• What this task involves: Repeat the lines below exactly as written, please, from the line with "cbn. by replace" to the line with "8)) by lia.", both lines included, and no others.

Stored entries
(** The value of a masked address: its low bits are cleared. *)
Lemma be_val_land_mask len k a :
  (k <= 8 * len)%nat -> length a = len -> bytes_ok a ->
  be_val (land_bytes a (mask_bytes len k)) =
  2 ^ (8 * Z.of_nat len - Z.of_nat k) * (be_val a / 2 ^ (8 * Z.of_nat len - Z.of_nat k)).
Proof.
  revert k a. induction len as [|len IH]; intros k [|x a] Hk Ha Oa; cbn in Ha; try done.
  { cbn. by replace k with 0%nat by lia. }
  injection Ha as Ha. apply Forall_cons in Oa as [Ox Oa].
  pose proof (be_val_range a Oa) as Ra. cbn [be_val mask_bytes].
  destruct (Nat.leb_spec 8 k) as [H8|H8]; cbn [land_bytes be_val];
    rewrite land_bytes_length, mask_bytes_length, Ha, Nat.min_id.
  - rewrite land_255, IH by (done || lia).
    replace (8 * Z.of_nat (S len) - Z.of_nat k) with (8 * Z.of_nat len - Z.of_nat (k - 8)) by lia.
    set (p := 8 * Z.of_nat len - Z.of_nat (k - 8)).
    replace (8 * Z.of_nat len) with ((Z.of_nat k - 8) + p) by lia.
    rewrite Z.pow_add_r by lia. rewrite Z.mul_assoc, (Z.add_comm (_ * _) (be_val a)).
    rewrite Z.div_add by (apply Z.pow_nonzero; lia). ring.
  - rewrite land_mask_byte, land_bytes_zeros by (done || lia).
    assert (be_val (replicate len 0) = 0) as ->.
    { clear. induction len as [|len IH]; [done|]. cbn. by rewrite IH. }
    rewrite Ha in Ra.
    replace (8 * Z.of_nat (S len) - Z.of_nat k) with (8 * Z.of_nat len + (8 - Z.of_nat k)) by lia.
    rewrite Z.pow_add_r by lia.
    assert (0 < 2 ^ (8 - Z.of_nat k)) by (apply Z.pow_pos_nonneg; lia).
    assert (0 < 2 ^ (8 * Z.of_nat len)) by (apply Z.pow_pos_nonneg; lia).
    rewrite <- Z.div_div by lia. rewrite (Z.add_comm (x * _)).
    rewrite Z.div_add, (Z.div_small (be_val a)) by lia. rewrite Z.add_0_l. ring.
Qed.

• Exercise answer:
  { cbn. by replace k with 0%nat by lia. }
  injection Ha as Ha. apply Forall_cons in Oa as [Ox Oa].
  pose proof (be_val_range a Oa) as Ra. cbn [be_val mask_bytes].
  destruct (Nat.leb_spec 8 k) as [H8|H8]; cbn [land_bytes be_val];
    rewrite land_bytes_length, mask_bytes_length, Ha, Nat.min_id.
  - rewrite land_255, IH by (done || lia).
    replace (8 * Z.of_nat (S len) - Z.of_nat k) with (8 * Z.of_nat len - Z.of_nat (k - 8)) by lia.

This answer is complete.